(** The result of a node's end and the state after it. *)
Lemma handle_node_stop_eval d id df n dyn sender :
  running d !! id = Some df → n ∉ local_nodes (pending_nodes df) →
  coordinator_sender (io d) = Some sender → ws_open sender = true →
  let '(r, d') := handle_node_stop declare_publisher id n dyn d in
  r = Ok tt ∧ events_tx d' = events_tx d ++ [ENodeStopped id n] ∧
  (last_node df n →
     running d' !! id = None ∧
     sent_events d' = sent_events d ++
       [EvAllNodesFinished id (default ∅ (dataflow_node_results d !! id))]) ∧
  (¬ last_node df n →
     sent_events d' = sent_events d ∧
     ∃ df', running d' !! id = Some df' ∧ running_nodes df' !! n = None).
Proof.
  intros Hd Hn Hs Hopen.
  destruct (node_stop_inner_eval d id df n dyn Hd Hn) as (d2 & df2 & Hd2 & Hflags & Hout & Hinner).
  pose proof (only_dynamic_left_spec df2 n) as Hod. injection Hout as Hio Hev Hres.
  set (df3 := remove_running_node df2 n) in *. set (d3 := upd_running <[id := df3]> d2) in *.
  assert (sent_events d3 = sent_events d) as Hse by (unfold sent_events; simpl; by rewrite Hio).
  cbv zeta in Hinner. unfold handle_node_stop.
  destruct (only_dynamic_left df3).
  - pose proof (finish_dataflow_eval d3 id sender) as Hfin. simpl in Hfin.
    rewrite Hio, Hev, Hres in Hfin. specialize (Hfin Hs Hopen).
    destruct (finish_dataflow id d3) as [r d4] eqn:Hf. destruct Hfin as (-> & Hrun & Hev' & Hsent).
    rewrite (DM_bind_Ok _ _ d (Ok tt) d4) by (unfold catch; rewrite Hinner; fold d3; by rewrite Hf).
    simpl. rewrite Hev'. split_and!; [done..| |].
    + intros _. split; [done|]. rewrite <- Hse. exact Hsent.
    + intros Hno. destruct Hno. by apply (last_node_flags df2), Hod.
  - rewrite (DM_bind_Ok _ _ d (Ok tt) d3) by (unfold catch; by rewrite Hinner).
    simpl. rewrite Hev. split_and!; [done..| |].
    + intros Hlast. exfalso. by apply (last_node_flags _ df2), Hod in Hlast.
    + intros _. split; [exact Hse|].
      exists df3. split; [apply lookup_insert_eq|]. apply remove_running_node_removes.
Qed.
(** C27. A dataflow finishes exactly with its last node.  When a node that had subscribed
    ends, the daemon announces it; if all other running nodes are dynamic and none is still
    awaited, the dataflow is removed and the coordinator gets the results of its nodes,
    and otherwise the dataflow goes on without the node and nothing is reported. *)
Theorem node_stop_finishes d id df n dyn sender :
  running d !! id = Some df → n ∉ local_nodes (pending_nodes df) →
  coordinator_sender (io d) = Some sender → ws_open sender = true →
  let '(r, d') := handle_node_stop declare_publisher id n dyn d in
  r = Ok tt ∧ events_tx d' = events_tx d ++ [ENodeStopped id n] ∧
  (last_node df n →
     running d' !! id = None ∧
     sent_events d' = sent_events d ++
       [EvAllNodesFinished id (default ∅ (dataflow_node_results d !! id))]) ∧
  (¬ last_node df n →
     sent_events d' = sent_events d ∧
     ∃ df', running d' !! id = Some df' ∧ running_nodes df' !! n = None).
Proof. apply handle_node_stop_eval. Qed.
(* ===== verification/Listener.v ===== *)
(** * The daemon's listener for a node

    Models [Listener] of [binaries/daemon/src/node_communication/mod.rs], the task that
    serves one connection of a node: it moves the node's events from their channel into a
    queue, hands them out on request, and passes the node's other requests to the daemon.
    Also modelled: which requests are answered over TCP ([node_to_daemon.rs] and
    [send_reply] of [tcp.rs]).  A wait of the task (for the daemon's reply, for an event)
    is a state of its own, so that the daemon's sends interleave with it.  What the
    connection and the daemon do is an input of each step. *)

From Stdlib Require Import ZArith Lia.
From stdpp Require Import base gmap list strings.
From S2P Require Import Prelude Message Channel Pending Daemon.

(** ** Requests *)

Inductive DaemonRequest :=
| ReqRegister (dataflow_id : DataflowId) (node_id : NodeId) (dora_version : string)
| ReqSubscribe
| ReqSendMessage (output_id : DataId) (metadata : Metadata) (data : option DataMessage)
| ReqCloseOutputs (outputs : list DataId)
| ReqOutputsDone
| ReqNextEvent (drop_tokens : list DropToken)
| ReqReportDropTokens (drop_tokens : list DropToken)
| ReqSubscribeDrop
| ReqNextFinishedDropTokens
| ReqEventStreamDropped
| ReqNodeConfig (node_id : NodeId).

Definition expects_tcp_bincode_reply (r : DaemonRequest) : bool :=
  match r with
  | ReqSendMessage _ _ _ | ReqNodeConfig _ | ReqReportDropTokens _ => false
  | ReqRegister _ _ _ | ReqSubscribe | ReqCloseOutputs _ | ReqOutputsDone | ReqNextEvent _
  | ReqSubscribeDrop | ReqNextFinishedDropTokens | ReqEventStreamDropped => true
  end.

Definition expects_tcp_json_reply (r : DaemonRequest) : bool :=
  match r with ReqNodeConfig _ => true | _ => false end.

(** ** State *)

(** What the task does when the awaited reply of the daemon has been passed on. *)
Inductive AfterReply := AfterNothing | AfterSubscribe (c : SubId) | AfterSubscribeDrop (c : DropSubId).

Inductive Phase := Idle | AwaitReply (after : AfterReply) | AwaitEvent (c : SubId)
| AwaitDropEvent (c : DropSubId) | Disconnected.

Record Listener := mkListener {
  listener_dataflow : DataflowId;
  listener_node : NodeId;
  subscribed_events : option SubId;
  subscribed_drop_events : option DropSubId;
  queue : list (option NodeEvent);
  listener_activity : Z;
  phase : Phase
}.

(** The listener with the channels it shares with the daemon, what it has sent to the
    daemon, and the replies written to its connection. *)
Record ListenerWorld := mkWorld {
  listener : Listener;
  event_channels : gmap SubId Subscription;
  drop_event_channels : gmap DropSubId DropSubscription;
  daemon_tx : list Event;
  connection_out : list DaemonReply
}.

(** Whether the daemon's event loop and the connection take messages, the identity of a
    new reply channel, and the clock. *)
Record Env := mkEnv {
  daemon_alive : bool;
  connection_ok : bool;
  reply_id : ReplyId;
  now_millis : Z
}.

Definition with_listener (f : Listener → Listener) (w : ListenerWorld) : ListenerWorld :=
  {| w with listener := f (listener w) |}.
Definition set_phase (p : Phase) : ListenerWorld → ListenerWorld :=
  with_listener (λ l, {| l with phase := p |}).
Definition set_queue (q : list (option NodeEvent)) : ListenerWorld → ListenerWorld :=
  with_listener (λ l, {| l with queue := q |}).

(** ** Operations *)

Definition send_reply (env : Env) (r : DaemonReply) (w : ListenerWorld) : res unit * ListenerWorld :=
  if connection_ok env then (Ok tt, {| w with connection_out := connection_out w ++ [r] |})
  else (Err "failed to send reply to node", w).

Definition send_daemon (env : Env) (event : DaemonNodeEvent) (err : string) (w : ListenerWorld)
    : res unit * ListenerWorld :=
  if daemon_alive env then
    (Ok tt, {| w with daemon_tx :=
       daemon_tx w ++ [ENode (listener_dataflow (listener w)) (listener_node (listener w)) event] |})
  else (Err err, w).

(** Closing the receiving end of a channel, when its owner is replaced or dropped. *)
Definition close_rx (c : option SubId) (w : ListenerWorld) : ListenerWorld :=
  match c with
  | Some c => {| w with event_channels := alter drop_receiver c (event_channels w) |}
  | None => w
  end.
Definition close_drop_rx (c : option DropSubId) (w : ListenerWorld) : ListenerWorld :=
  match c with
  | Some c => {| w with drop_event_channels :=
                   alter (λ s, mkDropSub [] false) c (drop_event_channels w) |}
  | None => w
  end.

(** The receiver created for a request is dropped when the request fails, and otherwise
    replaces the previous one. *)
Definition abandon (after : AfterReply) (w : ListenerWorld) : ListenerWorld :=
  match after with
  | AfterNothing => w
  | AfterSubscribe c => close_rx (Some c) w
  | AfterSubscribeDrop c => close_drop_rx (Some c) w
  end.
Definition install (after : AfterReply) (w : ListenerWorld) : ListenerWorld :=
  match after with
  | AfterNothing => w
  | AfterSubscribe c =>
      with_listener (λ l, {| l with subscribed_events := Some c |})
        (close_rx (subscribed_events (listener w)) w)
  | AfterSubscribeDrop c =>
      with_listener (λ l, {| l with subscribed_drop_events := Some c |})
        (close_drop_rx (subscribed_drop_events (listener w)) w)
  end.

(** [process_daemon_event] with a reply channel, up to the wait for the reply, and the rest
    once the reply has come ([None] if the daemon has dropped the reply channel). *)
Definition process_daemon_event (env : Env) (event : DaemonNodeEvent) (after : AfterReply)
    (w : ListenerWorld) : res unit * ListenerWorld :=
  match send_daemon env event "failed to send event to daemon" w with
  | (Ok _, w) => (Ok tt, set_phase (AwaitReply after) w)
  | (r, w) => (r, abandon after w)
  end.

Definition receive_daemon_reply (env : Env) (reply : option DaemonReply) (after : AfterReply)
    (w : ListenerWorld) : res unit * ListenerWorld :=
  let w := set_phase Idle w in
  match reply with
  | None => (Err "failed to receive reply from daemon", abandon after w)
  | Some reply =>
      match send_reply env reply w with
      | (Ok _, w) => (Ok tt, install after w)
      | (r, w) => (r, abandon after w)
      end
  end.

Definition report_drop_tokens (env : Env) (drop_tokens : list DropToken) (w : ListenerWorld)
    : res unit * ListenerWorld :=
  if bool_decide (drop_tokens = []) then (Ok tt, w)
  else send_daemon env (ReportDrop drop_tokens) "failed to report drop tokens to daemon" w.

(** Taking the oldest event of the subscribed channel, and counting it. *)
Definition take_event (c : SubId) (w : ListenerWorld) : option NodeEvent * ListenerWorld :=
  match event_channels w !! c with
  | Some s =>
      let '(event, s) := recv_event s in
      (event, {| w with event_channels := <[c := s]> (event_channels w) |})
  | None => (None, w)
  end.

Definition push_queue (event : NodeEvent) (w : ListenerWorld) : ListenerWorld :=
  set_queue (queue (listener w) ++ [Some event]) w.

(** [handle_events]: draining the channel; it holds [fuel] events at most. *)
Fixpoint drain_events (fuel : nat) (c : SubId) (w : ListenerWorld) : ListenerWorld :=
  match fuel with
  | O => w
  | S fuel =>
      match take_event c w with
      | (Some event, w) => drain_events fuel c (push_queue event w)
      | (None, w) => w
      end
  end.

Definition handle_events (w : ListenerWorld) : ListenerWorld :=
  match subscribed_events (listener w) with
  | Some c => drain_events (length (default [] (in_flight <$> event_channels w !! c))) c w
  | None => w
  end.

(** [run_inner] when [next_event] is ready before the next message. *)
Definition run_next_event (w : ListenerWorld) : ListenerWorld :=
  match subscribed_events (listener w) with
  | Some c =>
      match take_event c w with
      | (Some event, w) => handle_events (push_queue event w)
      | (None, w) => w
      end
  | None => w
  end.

* * *

What you need to do:
Pull out the lines above in which the word "that" appears.

Answer to the problem:
(** C27. A dataflow finishes exactly with its last node.  When a node that had subscribed
    Models [Listener] of [binaries/daemon/src/node_communication/mod.rs], the task that
    is a state of its own, so that the daemon's sends interleave with it.  What the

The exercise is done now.